Após atravessar um rio e passar alguns dias sem comer, ela conseguiu abrigo com outros revolucionários. Poucos dias depois, encontrou Giuseppe na cidade de Vacaria (RS).
Em 1840, nasceu o primeiro filho do casal, Domênico Menotti. Em 1841, eles foram para Montevidéo e se engajaram nas lutas locais. Em 1842, Anita e Giuseppe se casaram. No mesmo ano começou a guerra contra a Argentina, onde Garibaldi comandou a frota.
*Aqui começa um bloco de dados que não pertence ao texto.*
(** * ai-blueprint-boilerplate: the generation scripts, verified

    A shallow embedding of the executable parts of the repository:
    - the token generator behind [npm run generate:tokens]
      (the script bundled in [src/tokens/index.ts]),
    - the component generator behind [npm run generate:components],
    - the token-fallback expression that the coding standards prescribe
      for every component,
    together with the two pipeline stages that the repository only
    describes (dependency ordering and name sanitisation).

    Scripts are programs over a process state (the files below the project
    root, the calls to [fs.writeFileSync] so far, the console); a JavaScript
    expression that may throw evaluates to a [Result]. *)

From stdpp Require Import gmap strings list pretty.

Set Warnings "-register-all".

Local Open Scope string_scope.

(** The line feed that separates the lines of every template literal. *)
Definition nl : string := String (Ascii.ascii_of_nat 10) EmptyString.

(** A template literal, given line by line. *)
Definition template (lines : list string) : string := String.concat nl lines.

(** ** JavaScript values and the operations the scripts use on them *)
Module Js.

(** What [JSON.parse] can return.  A number is carried as the text that
    [Number.prototype.toString] gives for it: the scripts only ever
    interpolate numbers and test them for truthiness, and [0] and [-0]
    both print as [0]. *)
Inductive JSON : Type :=
| JNull
| JBool (b : bool)
| JNumber (shown : string)
| JString (s : string)
| JArray (items : list JSON)
| JObject (members : list (string * JSON)).
(** An event that moves no data: neither a parse, nor a serialisation, an
    upload, a load job or a registry insert. *)
Definition moves_no_data (ev : Event) : Prop :=
  match ev with
  | EvParse _ | EvSerialize _ _ | EvUpload _ | EvLoad _ | EvInsert _ => False
  | _ => True
  end.

(** The calm environment before its first run: the registry table is not
    there yet. *)
Definition first_run_env : Env :=
  {| utcnow := utcnow calm_env;
     isoformat := isoformat calm_env;
     registry_get_table := fun _ => Raised (Exc OtherError "404 Not found: Table file_registry");
     registry_create_table := registry_create_table calm_env;
     query_fault := query_fault calm_env;
     insert_rows_json := insert_rows_json calm_env;
     target_get_table := target_get_table calm_env;
     target_create_table := target_create_table calm_env;
     root_exists := root_exists calm_env;
     glob := glob calm_env;
     read_chunks := read_chunks calm_env;
     hexdigest := hexdigest calm_env;
     xlsx_rows := xlsx_rows calm_env;
     write_rows := write_rows calm_env;
     upload_from_filename := upload_from_filename calm_env;
     load_job := load_job calm_env |}.

(** [E] with a spreadsheet library that raises [sheet_fault] and a load job
    that raises [load_fault], when given. *)
Definition with_faults (E : Env) (sheet_fault load_fault : option exn) : Env :=
  {| utcnow := utcnow E;
     isoformat := isoformat E;
     registry_get_table := registry_get_table E;
     registry_create_table := registry_create_table E;
     query_fault := query_fault E;
     insert_rows_json := insert_rows_json E;
     target_get_table := target_get_table E;
     target_create_table := target_create_table E;
     root_exists := root_exists E;
     glob := glob E;
     read_chunks := read_chunks E;
     hexdigest := hexdigest E;
     xlsx_rows := fun t p =>
       match sheet_fault with
       | Some e => Raised e
       | None => xlsx_rows E t p
       end;
     write_rows := write_rows E;
     upload_from_filename := upload_from_filename E;
     load_job := fun t uri =>
       match load_fault with
       | Some e => Raised e
       | None => load_job E t uri
       end |}.

(** The row [normalize] makes of one input row: the casts of the schema's
    cells, then the three audit values, the last with the reading [t] of the
    clock. *)
Definition row_made_of (E : Env) (schema0 : list SchemaField) (source_file : Path)
    (checksum0 : string) (row : RawRow) (r : NormRow) : Prop :=
  exists r0 t,
    cast_fields schema0 row [] = Returned r0 /\
    r = dict_set "ingest_ts" (VStr (isoformat E t))
          (dict_set "checksum" (VStr checksum0)
             (dict_set "source_file" (VStr (path_str source_file)) r0)).

(** A value that a column of the given type can hold. *)
Definition fits (target_type : string) (v : Value) : Prop :=
  match v with
  | VNone => True
  | VStr _ => target_type <> "INTEGER" /\ target_type <> "FLOAT" /\ target_type <> "BOOLEAN"
  | VInt _ => target_type = "INTEGER"
  | VFloat _ => target_type = "FLOAT"
  | VBool _ => target_type = "BOOLEAN"
  end.

(** [BigQueryLoader._convert_schema]: the fields of the schema, then the
    three audit fields. *)
Definition _convert_schema (schema0 : list SchemaField) : list SchemaField :=
  ((fun field => {| name := name field; type := type field; mode := mode field |}) <$> schema0)
  ++ [ {| name := "source_file"; type := "STRING"; mode := "NULLABLE" |};
       {| name := "checksum"; type := "STRING"; mode := "NULLABLE" |};
       {| name := "ingest_ts"; type := "TIMESTAMP"; mode := "NULLABLE" |} ].


(** What [run] does before the discovery: the two tables. *)
Definition setup (E : Env) : M unit :=
  _ ← ensure_registry_exists E;
  there ← table_exists E;
  if negb there then create_table E else mret ().

(** An event of the setup: a table fetched or created. *)
Definition provisions (ev : Event) : Prop :=
  match ev with
  | EvRegistryGetTable | EvRegistryCreateTable | EvTableExists | EvCreateTable => True
  | _ => False
  end.

(** [E] with the input directory and the target table as given: the directory
    there or not, the table fetched and created or neither. *)
Definition with_site (E : Env) (root_there table_there : bool) : Env :=
  {| utcnow := utcnow E;
     isoformat := isoformat E;
     registry_get_table := registry_get_table E;
     registry_create_table := registry_create_table E;
     query_fault := query_fault E;
     insert_rows_json := insert_rows_json E;
     target_get_table := fun t =>
       if table_there then target_get_table E t
       else Raised (Exc OtherError "404 Not found: Table mot");
     target_create_table := fun t =>
       if table_there then target_create_table E t
       else Raised (Exc OtherError "403 Permission denied");
     root_exists := fun t => root_there && root_exists E t;
     glob := glob E;
     read_chunks := read_chunks E;
     hexdigest := hexdigest E;
     xlsx_rows := xlsx_rows E;
     write_rows := write_rows E;
     upload_from_filename := upload_from_filename E;
     load_job := load_job E |}.


(** ** The loop of [run], file by file *)

(** What [_process_file] gives for each file of the loop in turn, every call
    starting in the world the one before left: the outcomes, and the world
    after the last call. *)
Fixpoint attempts (E : Env) (config : IngestionConfig) (files : list Path) (w : World)
    : list (Res bool) * World :=
  match files with
  | [] => ([], w)
  | file_path :: files' =>
      let (outcome, w') := _process_file E config file_path w in
      let (outcomes, w'') := attempts E config files' w' in
      (outcome :: outcomes, w'')
  end.

(** The three outcomes of [_process_file]: [True], [False], an exception. *)
Definition is_processed (outcome : Res bool) : bool :=
  match outcome with Returned true => true | _ => false end.

Definition is_skipped (outcome : Res bool) : bool :=
  match outcome with Returned false => true | _ => false end.

Definition is_failed (outcome : Res bool) : bool :=
  match outcome with Raised _ => true | _ => false end.

(** How many of the outcomes are of one kind. *)
Definition tally (kind : Res bool -> bool) (outcomes : list (Res bool)) : nat :=
  length (List.filter kind outcomes).

(** ** Worlds and environments for the registry's decision *)

(** The calm environment with a registry that does not answer queries. *)
Definition query_down_env : Env := demo_env demo_hits [] true InsertOk demo_rows.

(** A registry with one SUCCESS record of [a.xlsx], stamped [at]. *)
Definition world_with_success (checksum0 : string) (at_ : Z) : World :=
  {| registry := [ {| file_name := "a.xlsx";
                      checksum := checksum0;
                      processed_at := at_;
                      status := SUCCESS;
                      error_message := None;
                      row_count := Some 2 |} ];
     trace := [];
     ticks := 0 |}.

(** The world after a SUCCESS record of [a.xlsx] with the checksum
    [sha256:a.xlsx] was written over an older one stamped [at]. *)
Definition after_newer_success (at_ : Z) : World :=
  (record_processing calm_env "a.xlsx" "sha256:a.xlsx" SUCCESS None (Some 2)
     (world_with_success "sha256:old" at_)).2.

(** ** The order of paths, in words *)

(** The order of [Path] objects: the first part in which two paths differ
    decides, the parts compared as strings, and a path comes before the paths
    it is the beginning of. *)
Inductive parts_before : Path -> Path -> Prop :=
  | before_longer (q : Path) : parts_before [] q
  | before_by_part (a b : string) (p q : Path) :
      String.compare a b = Lt -> parts_before (a :: p) (b :: q)
  | before_by_rest (a : string) (p q : Path) :
      parts_before p q -> parts_before (a :: p) (a :: q).

(** A glob that finds a workbook beside a directory of the same stem. *)
Definition nested_hits : list (Path * bool) :=
  [ (["in"; "a.xlsx"], true); (["in"; "a"; "b.xlsx"], true) ].
(** * Properties *)

(** ** Running monadic code *)

Lemma bind_run {A B} (m : M A) (f : A -> M B) (w : World) :
  (m ≫= f) w =
  match m w with
  | (Returned a, w') => f a w'
  | (Raised e, w') => (Raised e, w')
  end.
Proof. reflexivity. Qed.
(** * The streaming chatbot of [sse_chatbot.py]: conversation history and SSE decoding

    [OpenAIChatbot] keeps an ordered history of messages and a system
    prompt.  [chat] records the user's turn, posts the whole conversation,
    reads the server-sent event stream line by line, prints every content
    fragment as it arrives, and stores the concatenation as the assistant's
    turn; on failure it takes the user's turn back.

    The embedding follows the Python text.  Mutation of [self] and printing
    are effects of a small state-and-exception monad; exceptions are raised
    and caught by class, as [try]/[except] does; the values [json.loads]
    returns keep Python's dynamic types, because the decoder's behaviour on
    a value that is not a dict is decided by them.

    The transport and [json.loads] are parameters: the theorems hold for
    whatever [requests.post] answers and whatever [json.loads] returns or
    raises.  A response body is a finite sequence of lines that ends or
    breaks off with an exception, and [print] itself does not fail: the
    standard output is open and can encode the text it is given. *)

From Stdlib Require Import String Ascii List ZArith Bool Lia DecimalString.
Import ListNotations.
Local Open Scope list_scope.
Local Open Scope string_scope.
Set Warnings "-register-all".
(** What the cached computation returns is the hash of the graph. *)
Lemma hashDerivationModulo_sound (fuel : nat) (storeDir : jsstring) :
  forall (drv : ref) (cache cache' : gmap ref jsstring) (h : jsstring),
    cacheSound process heap cache ->
    hashDerivationModulo process heap fuel drv storeDir cache = (Ok h, cache') ->
    cacheSound process heap cache' /\ exists n, hashOf process heap n drv = Some h.
Proof.
  induction fuel as [|fuel IH]; intros drv cache cache' h Hc; [discriminate|].
  rewrite hashDerivationModulo_unfold.
  destruct (truthyOpt (cache !! drv)) eqn:Hhit.
  { intros [= <- <-]. split; [done|].
    destruct (cache !! drv) as [v|] eqn:Hv; [|discriminate]. by apply (Hc drv). }
  destruct (truthyOpt (outputHash (heap drv))) eqn:Hfixed.
  { intros [= <- <-].
    assert (Hh : hashOf process heap 1 drv = Some (fixedHash (heap drv))).
    { cbn [hashOf]. cbv zeta. by rewrite Hfixed. }
    split; [by eapply cacheSound_insert|eauto]. }
  assert (Hloop : forall l acc c o c',
    cacheSound process heap c ->
    inputLoop process heap fuel storeDir acc l c = (Ok o, c') ->
    cacheSound process heap c' /\
    exists n hs, mapM (hashOf process heap n) l = Some hs /\
                 o = foldl (fun a x => setProp a x (strings [js "out"])) acc hs).
  { induction l as [|x l IHl]; intros acc c o c' Hcs.
    - intros [= <- <-]. split; [done|]. by exists 0, [].
    - unfold inputLoop. cbn [foldM]. rewrite bind_unfold, bind_unfold.
      destruct (hashDerivationModulo process heap fuel x storeDir c)
        as [[hx|e|] c1] eqn:Hx; [|discriminate..].
      destruct (IH _ _ _ _ Hcs Hx) as (Hc1 & nx & Hnx).
      cbn. intros Hrest. destruct (IHl _ _ _ _ Hc1 Hrest) as (Hc' & n & hs & Hhs & ->).
      split; [done|]. exists (nx `max` n), (hx :: hs). split; [|done].
      cbn. rewrite (hashOf_mono nx _ _ hx) by (done || lia). cbn.
      apply mapM_Some in Hhs.
      assert (Hhs' : mapM (hashOf process heap (nx `max` n)) l = Some hs).
      { apply mapM_Some. eapply Forall2_impl; [exact Hhs|].
        intros a b Hab. cbn in *. eapply hashOf_mono; [|done]. lia. }
      by rewrite Hhs'. }
  destruct (inputLoop process heap fuel storeDir [] _ cache) as [[o|e|] c1] eqn:Hl;
    [|discriminate..].
  destruct (Hloop _ _ _ _ _ Hc Hl) as (Hc1 & n & hs & Hhs & ->).
  destruct (stableStringify _) as [text|] eqn:Htext; [|discriminate].
  intros [= <- <-].
  assert (Hh : hashOf process heap (S n) drv = Some (sha256Hex (Str text))).
  { cbn [hashOf]. cbv zeta. rewrite Hfixed, Hhs. cbn [mbind option_bind].
    unfold inputHashesOf. by rewrite Htext. }
  split; [by eapply cacheSound_insert|eauto].
Qed.

(** With a bound of at least the depth of the graph, the cached
    computation returns the hash of the graph. *)
Lemma hashDerivationModulo_complete (n : nat) (storeDir : jsstring) :
  forall (drv : ref) (h : jsstring) (fuel : nat) (cache : gmap ref jsstring),
    hashOf process heap n drv = Some h -> n <= fuel ->
    cacheSound process heap cache ->
    exists cache',
      hashDerivationModulo process heap fuel drv storeDir cache = (Ok h, cache') /\
      cacheSound process heap cache'.
Proof.
  induction n as [|n IH]; intros drv h fuel cache Hh Hle Hc; [discriminate|].
  destruct fuel as [|fuel]; [lia|]. rewrite hashDerivationModulo_unfold.
  destruct (truthyOpt (cache !! drv)) eqn:Hhit.
  { exists cache. split; [|done].
    destruct (cache !! drv) as [v|] eqn:Hv; [|discriminate].
    destruct (Hc _ _ Hv) as [m Hm]. cbn. do 2 f_equal. by eapply hashOf_det. }
  pose proof Hh as Hh'. cbn [hashOf] in Hh. cbv zeta in Hh.
  destruct (truthyOpt (outputHash (heap drv))) eqn:Hfixed.
  { injection Hh as <-. eexists. split; [done|]. by eapply cacheSound_insert. }
  apply bind_Some in Hh as (hs & Hhs & Hh).
  apply bind_Some in Hh as (text & Htext & [= <-]).
  assert (Hloop : forall l hs acc c,
    mapM (hashOf process heap n) l = Some hs ->
    cacheSound process heap c ->
    exists c',
      inputLoop process heap fuel storeDir acc l c
      = (Ok (foldl (fun a x => setProp a x (strings [js "out"])) acc hs), c') /\
      cacheSound process heap c').
  { induction l as [|x l IHl]; intros hs' acc c Hm Hcs.
    - injection Hm as <-. by exists c.
    - cbn in Hm. apply bind_Some in Hm as (hx & Hx & Hm).
      apply bind_Some in Hm as (hl & Hl & [= <-]).
      destruct (IH x hx fuel c Hx ltac:(lia) Hcs) as (c1 & Hrun & Hc1).
      destruct (IHl hl (setProp acc hx (strings [js "out"])) c1 Hl Hc1)
        as (c' & Hrest & Hc').
      exists c'. split; [|done].
      unfold inputLoop. cbn [foldM]. rewrite bind_unfold, bind_unfold, Hrun.
      cbn. exact Hrest. }
  destruct (Hloop _ _ [] cache Hhs Hc) as (c' & -> & Hc').
  unfold inputHashesOf in Htext. rewrite Htext.
  eexists. split; [done|]. by eapply cacheSound_insert.
Qed.
(** * Further properties of the code *)

(** ** Indexing at the bounds *)

Lemma getitem_in_range {A} (l : list A) (i : Z) :
  0 <= i < Z.of_nat (length l) →
  ∃ x, getitem l i = Ok x ∧ l !! Z.to_nat i = Some x.
Proof.
  intros Hi. destruct (lookup_lt_is_Some_2 l (Z.to_nat i)) as [x Hx]; [lia|].
  exists x. split; [|done]. rewrite <- (Z2Nat.id i) by lia.
  by apply getitem_lookup.
Qed.

Lemma getitem_wrap {A} (l : list A) (i : Z) :
  - Z.of_nat (length l) <= i < 0 →
  getitem l i = getitem l (i + Z.of_nat (length l)).
Proof.
  intros Hi. unfold getitem. rewrite (decide_True (P := i < 0)) by lia.
  by rewrite (decide_False (P := i + Z.of_nat (length l) < 0)) by lia.
Qed.

Lemma getitem_out_of_range {A} (l : list A) (i : Z) :
  ¬ (- Z.of_nat (length l) <= i < Z.of_nat (length l)) →
  getitem l i = Raise IndexError.
Proof.
  intros Hi. destruct (decide (i < 0)) as [Hneg|Hpos].
  - unfold getitem. rewrite (decide_True (P := i < 0)) by done.
    by rewrite decide_False by lia.
  - apply getitem_overflow. lia.
Qed.

(** ** Shape of the board in a game *)

Lemma game_state_shape s :
  game_state s →
  0 < rows s ∧ 0 < cols s
  ∧ total_cards s = rows s * cols s
  ∧ total_pairs s = (rows s * cols s) `div` 2
  ∧ length (board s) = Z.to_nat (rows s)
  ∧ Forall (λ r, length r = Z.to_nat (cols s)) (board s).
Proof.
  intros (shuffle & nrows & ncols & vb & s0 & (Hsh & (Hr & Hc & Hev) & Hsetup) & k & Hrun).
  destruct (setup_board_inv shuffle nrows ncols vb Hsh)
    as (s0' & Hs0' & _ & Er & Ec & Et & Ep & Hlen & Hrows & _); [lia|lia|done|].
  assert (s0' = s0) as -> by congruence. clear Hsetup Hs0'.
  destruct (run_static _ _ _ Hrun) as (-> & -> & -> & -> & ->).
  rewrite Er, Ec. split_and!; try done.
Qed.

Lemma symbol_in_range s p v :
  board_ok s → p ∈ all_positions (rows s) (cols s) →
  get_symbol s p = Ok v → 0 <= v < total_pairs s.
Proof.
  intros Hb [a Ha]%list_elem_of_lookup Hv.
  destruct (Forall2_lookup_l _ _ _ _ _ (bo_symbols s Hb) Ha) as (w & Hw & Hpw).
  assert (w = v) as -> by congruence.
  assert (v ∈ pair_sequence (total_pairs s)) as Hin.
  { rewrite <- (bo_perm s Hb). apply list_elem_of_lookup. eauto. }
  unfold pair_sequence in Hin. apply elem_of_app in Hin.
  rewrite !elem_of_seqZ in Hin. lia.
Qed.
(** ** Fallible code: Go's [(T, error)] results *)

Inductive res (E A : Type) : Type :=
| Ok (a : A)
| Err (e : E).
Arguments Ok {E A} a.
Arguments Err {E A} e.

#[export] Instance res_ret {E} : MRet (res E) := λ A a, Ok a.
#[export] Instance res_bind {E} : MBind (res E) := λ A B f m,
  match m with Ok a => f a | Err e => Err e end.
#[export] Instance res_fmap {E} : FMap (res E) := λ A B f m,
  match m with Ok a => Ok (f a) | Err e => Err e end.

Definition is_Ok {E A} (m : res E A) : Prop := ∃ a, m = Ok a.

#[export] Instance is_Ok_dec {E A} (m : res E A) : Decision (is_Ok m).
Proof. destruct m as [a|e]; [left; by exists a | right; by intros [a ?]]. Defined.

(** [if err := check; err != nil { return err }] *)
Definition guard_err {E} (b : bool) (e : E) : res E unit :=
  if b then Err e else Ok tt.

(** A loop with an early error return, threading its state. *)
Fixpoint foldM {E A S} (f : S → A → res E S) (s : S) (l : list A) : res E S :=
  match l with
  | [] => Ok s
  | x :: l => s' ← f s x; foldM f s' l
  end.

Section res_lemmas.
Context {E : Type}.

Lemma bind_Ok {A B} (f : A → res E B) (m : res E A) b :
  m ≫= f = Ok b ↔ ∃ a, m = Ok a ∧ f a = Ok b.
Proof. destruct m; split; [eauto | by intros (? & [= ->] & ?) | done | by intros (? & ? & _)]. Qed.

Lemma bind_Err {A B} (f : A → res E B) (m : res E A) e :
  m ≫= f = Err e ↔ m = Err e ∨ ∃ a, m = Ok a ∧ f a = Err e.
Proof.
  destruct m; split.
  - eauto.
  - by intros [?|(? & [= ->] & ?)].
  - intros [= ->]; by left.
  - by intros [[= ->]|(? & ? & _)].
Qed.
Depois tiveram mais três filhos: Rosa (1843), que faleceu dois anos depois; Teresita (1845) e Ricciotti (1847).
Em 1848, Anita acompanhou seu marido de volta à Itália, junto com seus filhos. Giuseppe permaneceu em Roma, onde ocorriam as primeiras manifestações públicas pela unidade e independência do país.
Mesmo com a conquista, eles tiveram que enfrentar os ataques do exército franco-austríaco e atuaram nas ofensivas da Batalha de Gianicolo. Acompanhados por quase 4 mil soldados, o casal ainda teve de enfrentar outros exércitos contrários à unificação da Itália.
Quando chegaram à cidade de San Marino, a embaixada norte-americana ofereceu ajuda ao casal, para tirá-los da situação de risco. Mas com medo da desarticulação do processo de unificação, eles rejeitaram e continuaram a fuga.
Em 1849, próximo à província de Ravenna, Anita teve uma grave crise de febre tifóide e não resistiu. Morreu em 4 de Agosto. Perseguido pelos soldados austríacos, Garibaldi não pode acompanhar o funeral da mulher. Exilado, ficou dez anos fora da Itália. Somente em 1932, o corpo de Anita foi transferido para Roma. Foi erguido um monumento, onde está enterrado seu corpo, na colina de Gianicolo.